J. Martin

October 10, 2021

Breathing Is Overrated

Last week was one of those rare weeks where each day was crammed—lectures and meetings during weekdays, events and meetings on the weekend. I didn’t write any blog posts, didn’t upload any pictures, didn’t play any games, and didn’t listen to new music (even though I finally noticed that IAM released a brand new EP three weeks ago). I just scrambled to meet deadlines, with almost no time to sit down and breathe.

Except for Friday night, which was great—courtesy of the titanic efforts of two former classmates, we had a high school class reunion which I enjoyed very much.

But the one thing that really set my week and my lectures on fire were technical problems with the most ubiquitous streaming mike around, the Blue Yeti, which I know many of you use too.

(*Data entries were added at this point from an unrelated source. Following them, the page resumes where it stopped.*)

(* ===== verification/Bastion.v ===== *)
(** * Bastion: is the bastion there?

    [VerifyBastionAvailable] of [src/pkg/tarmak/environment/bastion.go], which
    the RPC of the Terraform provider asks ([Rpc]): the hosts of the hub are
    listed, then [/bin/true] is run on the bastion ([Sessions]) until it
    succeeds or the retries are over.  How often it is tried again is up to the
    time and the context; [retries] is that number. *)

From S2P Require Import Prelude Types Ssh Calls Sessions.

Section bastion.
Context (ParsePrivateKey : string → option error).

Definition true_cmd : list string := ["/bin/true"].

(** [executeSSH] *)
Definition executeSSH (s : SshState) : SM (SshState * option error) :=
  r ← Execute ParsePrivateKey bastion_name true_cmd s;
  let msg := "error while connecting to bastion host" in
  mret (r.1, match r.2 with
             | (_, Some err) => Some (Errorf (msg +:+ ": " +:+ error_string err))
             | (retCode, None) =>
                 if decide (retCode = 0%Z) then None
                 else Some (Errorf (msg +:+ " unexpected return code: " +:+ fmt_d retCode))
             end).

(** [backoff.Retry] *)
Fixpoint retry (retries : nat) (s : SshState) : SM (SshState * option error) :=
  r ← executeSSH s;
  match r.2, retries with
  | Some _, S retries' => retry retries' r.1
  | _, _ => mret r
  end.

Definition VerifyBastionAvailable (retries : nat) (s : SshState) : SM (SshState * option error) :=
  w ← call CWriteConfig;
  let s := {| s with ss_hosts := w.1 |} in
  match w.2 with
  | Some err => mret (s, Some err)
  | None =>
      r ← retry retries s;
      mret (r.1, match r.2 with
                 | Some err => Some (Errorf ("failed to connect to bastion host: " +:+ error_string err))
                 | None => None
                 end)
  end.

Abbreviation events := (list (event sanswer)).
Abbreviation E c a := (Ev (R := sanswer) c a).

(** Allowed in an attempt, by the events of that attempt. *)
Definition may_attempt (h : events) (c : scall) : Prop :=
  ∃ h1 h2 s, h = h1 ++ h2 ∧ may_ask ParsePrivateKey bastion_name true_cmd s h2 c.

(** The last attempt succeeded. *)
Definition attempt_succeeded (h : events) (s : SshState) : Prop :=
  ∃ h1 h2 s0, h = h1 ++ h2 ∧ executed s0 h2 (s, (0%Z, None)).

Lemma executeSSH_part h s : safe may_attempt h (executeSSH s) (λ h' r, r.2 = None → attempt_succeeded h' r.1).
Proof.
  apply safe_bind. rewrite <- (app_nil_r h) at 1.
  eapply safe_mono.
  - eapply safe_allow; [apply safe_shift, (Execute_safe ParsePrivateKey bastion_name true_cmd s)|].
    intros h' c (h1 & -> & Hc). by exists h, h1, s.
  - intros h' [s' [code [err|]]] _ (h1 & -> & He); cbn; [done|]. case_decide as Hz; [|done]. intros _. by exists h, h1, s; subst.
Qed.

Lemma retry_part retries h s :
  safe may_attempt h (retry retries s) (λ h' r, h ⊆ h' ∧ (r.2 = None → attempt_succeeded h' r.1)).
Proof.
  revert h s. induction retries as [|retries IH]; intros h s; cbn; apply safe_bind;
    (eapply safe_mono; [apply executeSSH_part|]); intros h' [s' [err|]] Hsub Hr; cbn in *; try (by auto).
  eapply safe_mono; [apply IH|]. intros h'' r _ [? ?]. split; [by etrans|done].
Qed.

End bastion.
(** A configuration the dialogue can leave behind: names are unique and
    well-formed, and every cluster belongs to an environment. *)
Record ok_config (c : Config) : Prop := {
  ok_wf : wf_config c;
  ok_environments : Forall (valid_name RegexpEnvironmentName) (map env_Name (cf_Environments c));
  ok_clusters : Forall (valid_name RegexpClusterName) (map cl_Name (cf_Clusters c));
  ok_home : Forall (λ e, e ∈ map env_Name (cf_Environments c)) (map cl_Environment (cf_Clusters c));
}.

Definition ok st : Prop := ∃ c, conf st = Some c ∧ ok_config c.

(** Nothing is changed or removed, and the current cluster stays. *)
Definition grown (c c' : Config) : Prop :=
  cf_Providers c `prefix_of` cf_Providers c' ∧ cf_Environments c `prefix_of` cf_Environments c' ∧
  cf_Clusters c `prefix_of` cf_Clusters c' ∧ cf_CurrentCluster c' = cf_CurrentCluster c.

Definition grows st st' : Prop := ∀ c, conf st = Some c → ∃ c', conf st' = Some c' ∧ grown c c'.

Definition evolves s s' : Prop :=
  length (responses s') ≤ length (responses s) ∧ grows (config s) (config s') ∧ (ok (config s) → ok (config s')).

#[global] Instance evolves_preorder : PreOrder evolves.
Proof.
  split.
  - intros s; split_and!; [lia| |done]. intros c Hc; exists c; by split_and!.
  - intros s1 s2 s3 (Hl1 & Hg1 & Ho1) (Hl2 & Hg2 & Ho2); split_and!; [lia| |auto].
    intros c Hc; destruct (Hg1 c Hc) as (c2 & Hc2 & ? & ? & ? & ?).
    destruct (Hg2 c2 Hc2) as (c3 & Hc3 & ? & ? & ? & ?). exists c3; split; [done|].
    split_and!; [by etrans..|congruence].
Qed.

(** From session [s], step [m] does not run out of fuel, the session evolves,
    and if the step is done its result satisfies [Q]. *)
Definition holds {A} (m : D bytes A) s (Q : A → Session bytes → Prop) : Prop :=
  match m s with
  | Done a s' => evolves s s' ∧ Q a s'
  | Failed _ s' => evolves s s'
  | Panicked => True
  | OutOfFuel => False
  end.

Lemma holds_ret {A} (a : A) s (Q : A → Session bytes → Prop) : Q a s → holds (mret a) s Q.
Proof. intros; split; [reflexivity|done]. Qed.

Lemma holds_fail {A} e s (Q : A → Session bytes → Prop) : holds (fail e) s Q.
Proof. unfold holds; cbn; reflexivity. Qed.

Lemma holds_bind {A B} (m : D bytes A) (f : A → D bytes B) s Q Q' :
  holds m s Q → (∀ a s', evolves s s' → Q a s' → holds (f a) s' Q') → holds (m ≫= f) s Q'.
Proof.
  unfold holds at 1 3, mbind, D_bind. destruct (m s) as [a s'|e s'| |]; try done.
  intros [He HQ] Hf; specialize (Hf a s' He HQ). unfold holds in Hf.
  destruct (f a s') as [b s''|e s''| |]; try done; [destruct Hf; split; [by etrans|done]|by etrans].
Qed.

Lemma holds_mono {A} (m : D bytes A) s (Q Q' : A → Session bytes → Prop) :
  holds m s Q → (∀ a s', evolves s s' → Q a s' → Q' a s') → holds m s Q'.
Proof. unfold holds; destruct (m s); [intros [? ?]; auto|done..]. Qed.

Lemma holds_try {A} (m : D bytes A) s (Q : A → Session bytes → Prop) :
  holds m s Q → holds (try m) s (λ r s', match r with inl a => Q a s' | inr _ => True end).
Proof. unfold holds, try; destruct (m s); auto. Qed.

Lemma holds_wrap {A} msg (m : D bytes A) s Q : holds m s Q → holds (wrap msg m) s Q.
Proof.
  intros Hm; unfold wrap. eapply holds_bind; [by apply holds_try|].
  intros [a|e] s' _ HQ; [by apply holds_ret|apply holds_fail].
Qed.

(** A look sees the configuration. *)
Lemma holds_look {A} (f : State bytes → GoM A) s (Q : A → Session bytes → Prop) :
  (∀ a, f (config s) = Ret a → Q a s) → holds (look f) s Q.
Proof.
  intros HQ; unfold holds, look. destruct (f (config s)) eqn:E; [|done]. split; [reflexivity|auto].
Qed.

Lemma holds_clock s (Q : nat → Session bytes → Prop) : (∀ t, Q t s) → holds clock s Q.
Proof. intros HQ; split; [reflexivity|apply HQ]. Qed.

(** A question uses up a response. *)
Lemma holds_first {A} (f : Responses → (A + error) * Responses) (meaning : string → option A) s :
  (∀ rs, f rs = first_answer meaning rs) →
  holds (ask f) s (λ a s', length (responses s') < length (responses s)).
Proof.
  intros Hf; unfold holds, ask. rewrite Hf. pose proof (first_answer_shorter meaning (responses s)) as Hl.
  destruct (first_answer meaning (responses s)) as [[a|e] rs] eqn:E; cbn [snd] in Hl.
  - apply first_answer_consumes in E. split; [|done]. split_and!; [cbn; lia| |done]. intros c Hc; by exists c.
  - split_and!; [cbn; lia| |done]. intros c Hc; by exists c.
Qed.

(** A loop whose rounds use up responses ends. *)
Lemma holds_iter {X A} (body : X → D bytes (X + A)) (I : X → Session bytes → Prop) Q x s :
  (∀ x s, I x s → holds (body x) s (λ r s',
     match r with inl x' => length (responses s') < length (responses s) ∧ I x' s' | inr a => Q a s' end)) →
  I x s → holds (iter body x) s Q.
Proof.
  intros Hbody HI.
  enough (Hr : ∀ fuel x s, I x s → length (responses s) < fuel → holds (rounds fuel body x) s Q)
    by (apply (Hr (S (length (responses s)))); [done|lia]).
  clear x s HI.
  induction fuel as [|fuel IH]; intros x s HI Hlt; [lia|]. cbn [rounds].
  eapply holds_bind; [by apply Hbody|]. intros [x'|a] s' _ Hr; [|by apply holds_ret].
  apply IH; [apply Hr|lia].
Qed.

Lemma holds_repeat {A} (body : D bytes (option A)) Q s :
  (∀ s', evolves s s' → holds body s' (λ r s'',
     match r with None => length (responses s'') < length (responses s') | Some a => Q a s'' end)) →
  holds (repeat_until body) s Q.
Proof.
  intros Hbody; unfold repeat_until. apply (holds_iter _ (λ _ s', evolves s s')); [|reflexivity].
  intros _ s' Hs'. eapply holds_bind; [by apply Hbody|]. intros [a|] s'' He Hr; apply holds_ret; [done|].
  split; [done|by etrans].
Qed.

End Logic.

(** ** Questions and changes *)

Section Steps.
Context {bytes : Type} (Encode : Config → bytes + error) (io_error : nat → option error) (now : Z).
Implicit Types (s : Session bytes) (st : State bytes).

Definition fewer {A} s : A → Session bytes → Prop := λ _ s', length (responses s') < length (responses s).

Lemma holds_open query empty default s : holds (open query empty default) s (fewer s).
Proof. eapply holds_first, askOpen_first. Qed.

Lemma holds_select query choices default s : holds (select query choices default) s (fewer s).
Proof. eapply holds_first, askSelection_first. Qed.

Lemma holds_yes_no query default s : holds (yes_no query default) s (fewer s).
Proof. eapply holds_first, askYesNo_first. Qed.

Lemma ask_evolves s rs :
  length rs ≤ length (responses s) → evolves s {| responses := rs; config := config s |}.
Proof. intros Hl; split_and!; [done| |done]. intros c Hc; by exists c. Qed.

Lemma holds_multiple q s : holds (ask (askMultipleSelection q)) s (λ _ _, True).
Proof.
  unfold holds, ask. pose proof (askMultipleSelection_shorter q (responses s)) as Hl.
  destruct (askMultipleSelection q (responses s)) as [[l|e] rs]; [split; [|done]|]; by apply ask_evolves.
Qed.

(** A change that is good for the configuration. *)
Definition good_change st (r : GoM (State bytes * option error)) (Q : State bytes → Prop) : Prop :=
  match r with
  | Ret (st', err) => grows st st' ∧ (ok st → ok st') ∧ (err = None → Q st')
  | Panic => True
  end.

Lemma holds_change f s Q : good_change (config s) (f (config s)) Q → holds (change f) s (λ _ s', Q (config s')).
Proof.
  unfold good_change, holds, change. destruct (f (config s)) as [[st' [e|]]|]; [|intros (? & ? & HQ)..|done].
  - intros (? & ? & _); by split_and!.
  - split; [by split_and!|auto].
Qed.

(** Storing a configuration that extends the one before. *)
Lemma good_store_grown st c c' (Q : State bytes → Prop) :
  conf st = Some c → grown c c' → (ok_config c → ok_config c') →
  (∀ st', conf st' = Some c' → in_sync Encode st' → Q st') →
  good_change st (Ret (store Encode io_error st c')) Q.
Proof.
  intros Hc Hg Ho HQ; unfold good_change. pose proof (store_spec Encode io_error st c') as Hs.
  destruct (store Encode io_error st c') as [st' err]. destruct Hs as [Hst Hsync]. split_and!.
  - intros c0 Hc0; rewrite Hc in Hc0; injection Hc0 as <-. by exists c'.
  - intros (c0 & Hc0 & Hok); rewrite Hc in Hc0; injection Hc0 as <-. exists c'; auto.
  - auto.
Qed.

Lemma good_refused st e (Q : State bytes → Prop) : good_change st (Ret (st, Some e)) Q.
Proof. split_and!; [|done|done]. intros c Hc; exists c; by split_and!. Qed.

(** Without a configuration nothing is known before or after. *)
Lemma good_nothing st r : conf st = None → good_change st r (λ _, True).
Proof.
  intros Hn; unfold good_change. destruct r as [[st' err]|]; [|done].
  split_and!; [intros c; by rewrite Hn|intros (c & Hc & _); by rewrite Hn in Hc|done].
Qed.

Lemma good_AppendProvider st p :
  good_change st (AppendProvider Encode io_error now st p) (λ _, True).
Proof.
  destruct (conf st) as [c|] eqn:Hc; [|by apply good_nothing]. unfold AppendProvider, ensure_conf.
  rewrite Hc. destruct (UniqueProviderName st (pr_Name p)) eqn:E; [apply good_refused|].
  rewrite Hc; cbn [deref mbind GoM_bind]. apply (good_store_grown st c); [done| | |done].
  - split_and!; [by eexists|done..].
  - intros [[? ? ?] ? ? ?]; split; try done. split; try done. cbn. apply NoDup_map_snoc; [done|].
    unfold UniqueProviderName, Providers in E; rewrite Hc in E. by apply unique_name_None in E.
Qed.

Definition has_environment st (name : string) : Prop :=
  ∃ c, conf st = Some c ∧ name ∈ map env_Name (cf_Environments c).

Lemma good_AppendEnvironment st e :
  is_Some (conf st) → valid_name RegexpEnvironmentName (env_Name e) →
  good_change st (AppendEnvironment Encode io_error now st e) (λ st', has_environment st' (env_Name e)).
Proof.
  intros [c Hc] Hv. unfold AppendEnvironment, ensure_conf.
  rewrite Hc. destruct (UniqueEnvironmentName st (env_Name e)) eqn:E; [apply good_refused|].
  rewrite Hc; cbn [deref mbind GoM_bind]. apply (good_store_grown st c); [done| | |].
  - split_and!; [done|by eexists|done..].
  - intros [[? ? ?] ? ? Hh]; split; cbn; try done.
    + split; try done. cbn. apply NoDup_map_snoc; [done|].
      unfold UniqueEnvironmentName, Environments in E; rewrite Hc in E. by apply unique_name_None in E.
    + rewrite map_app. apply Forall_app; by split; [|constructor].
    + eapply Forall_impl; [apply Hh|]. intros n Hn. rewrite map_app. apply elem_of_app; by left.
  - intros st' Hst' _. eexists; split; [done|]. cbn. rewrite map_app. apply elem_of_app; right; left.
Qed.

(** The configuration is written and has the cluster, in its environment. *)
Definition has_cluster st (environment name : string) : Prop :=
  in_sync Encode st ∧ has_environment st environment ∧
  ∃ c, conf st = Some c ∧ (environment, name) ∈ map (λ cl, (cl_Environment cl, cl_Name cl)) (cf_Clusters c).

Lemma good_AppendCluster st cl :
  has_environment st (cl_Environment cl) → valid_name RegexpClusterName (cl_Name cl) →
  good_change st (AppendCluster Encode io_error now st cl)
    (λ st', has_cluster st' (cl_Environment cl) (cl_Name cl)).
Proof.
  intros (c & Hc & Hin) Hv. unfold AppendCluster, ensure_conf.
  rewrite Hc. unfold UniqueClusterName, Clusters. rewrite Hc. cbn [deref mbind GoM_bind mret GoM_ret].
  destruct (unique_name _ _) eqn:E; [apply good_refused|].
  apply (good_store_grown st c); [done| | |].
  - split_and!; [done|done|by eexists|done].
  - intros [[? ? ?] ? ? ?]; split; cbn; try done.
    + split; try done. cbn. apply NoDup_map_snoc; [done|]. apply unique_name_None in E.
      intros (cl' & [= He Hn] & Hcl)%list_elem_of_fmap. apply E. unfold cl_Name in Hn |- *. simpl in Hn.
      rewrite Hn. apply (list_elem_of_fmap_2 cl_Name), list_elem_of_filter. done.
    + rewrite map_app. apply Forall_app; by split; [|constructor].
    + rewrite map_app. apply Forall_app; by split; [|constructor].
  - intros st' Hst' Hsync. split_and!; [done|eexists; done|]. eexists; split; [done|].
    cbn. rewrite map_app. apply elem_of_app; right; left.
Qed.

Lemma grows_environment st st' name : grows st st' → has_environment st name → has_environment st' name.
Proof.
  intros Hg (c & Hc & Hin); destruct (Hg c Hc) as (c' & Hc' & _ & [l Hl] & _).
  exists c'; split; [done|]. rewrite Hl, map_app. apply elem_of_app; by left.
Qed.

Lemma grows_Some st st' : grows st st' → is_Some (conf st) → is_Some (conf st').
Proof. intros Hg [c Hc]; destruct (Hg c Hc) as (c' & Hc' & _). by eexists. Qed.

End Steps.

(** ** The dialogue *)

Tactic Notation "next_step" uconstr(lem) := eapply holds_bind; [apply lem|].

(** A session evolves over a chain of steps. *)
Ltac evolve := first [assumption | reflexivity | etransitivity; [|eassumption]; evolve].

Section Facts.
Context `{MapRange}.
Context {V : Type} (NewVersion : string → V + string) (LessThan : V → V → bool).
Context (fmt_float : spec_float → string).
Context {bytes : Type} (Encode : Config → bytes + error) (io_error : nat → option error).
Context (w : World).
Implicit Types (s : Session bytes) (st : State bytes).

Lemma fewer_trans {A} s s1 (a : A) s2 :
  evolves s s1 → fewer s1 a s2 → length (responses s2) < length (responses s).
Proof. unfold fewer; intros (Hl & _) Hf. lia. Qed.

Lemma fewer_later {A} s s1 (a : A) s2 :
  fewer s a s1 → evolves s1 s2 → length (responses s2) < length (responses s).
Proof. unfold fewer; intros Hf (Hl & _). lia. Qed.

Lemma ask_name_holds query valid s :
  holds (ask_name query valid) s (λ name s', valid_name valid name ∧ fewer s name s').
Proof.
  apply holds_repeat; intros s1 He1. next_step holds_open. intros name s2 He2 Hf.
  apply holds_look; intros r [= <-]. destruct (MatchString valid name) eqn:Hv; cbn; [|done].
  destruct (UniqueProviderName _ _); [done|]. split; [done|by eapply fewer_trans].
Qed.
Lemma env_var_loses_witness : env_var "AWS_SESSION_TOKEN=abc==" = inl ("AWS_SESSION_TOKEN", "abc").
Proof. exact (env_var_loses "AWS_SESSION_TOKEN" "abc==" eq_refl). Defined.

Lemma DefaultImage_panics_witness :
  DefaultImage (λ _, inl 1%Z) "eu-west-1" "0.6.0"
    (inl [{| Tags := []; CreationDate := ""; ImageId := "ami-1"; RootDeviceName := None; BlockDeviceMappings := [] |}])
  = Panic.
Proof. apply (DefaultImage_panics _ _ _ _ _ 1); reflexivity. Defined.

If you’re using a Blue Yeti for your streams, casts, lectures, meetings, and so on, steer clear of the Logitech G Hub software. (Or, if you use G Hub for your gaming keyboard and such, try to keep it away from your Yeti.) The G Hub suite superseded the classic Blue software the week before last, with a range of pretty good filters and effects. But chances are it makes your mike unusable because you intermittently sound on the receiving end like a failing robot on speed. And you can’t hear it yourself, even with your headset plugged into your mike! And you can’t even check with a second device and two accounts because it only happens in larger groups! Yes, it’s that screamingly nasty. There are a lot of reddit threads for both Mac and Windows, and Logitech’s own solution doesn’t work. You need to scrape Logitech’s audio drivers manually from the bottom of your machine, and you still can’t be sure or even check that it really works again when you’re done. So be warned!

Finally, what cracked me up most this week was this. For everything else, see you in a week!
J.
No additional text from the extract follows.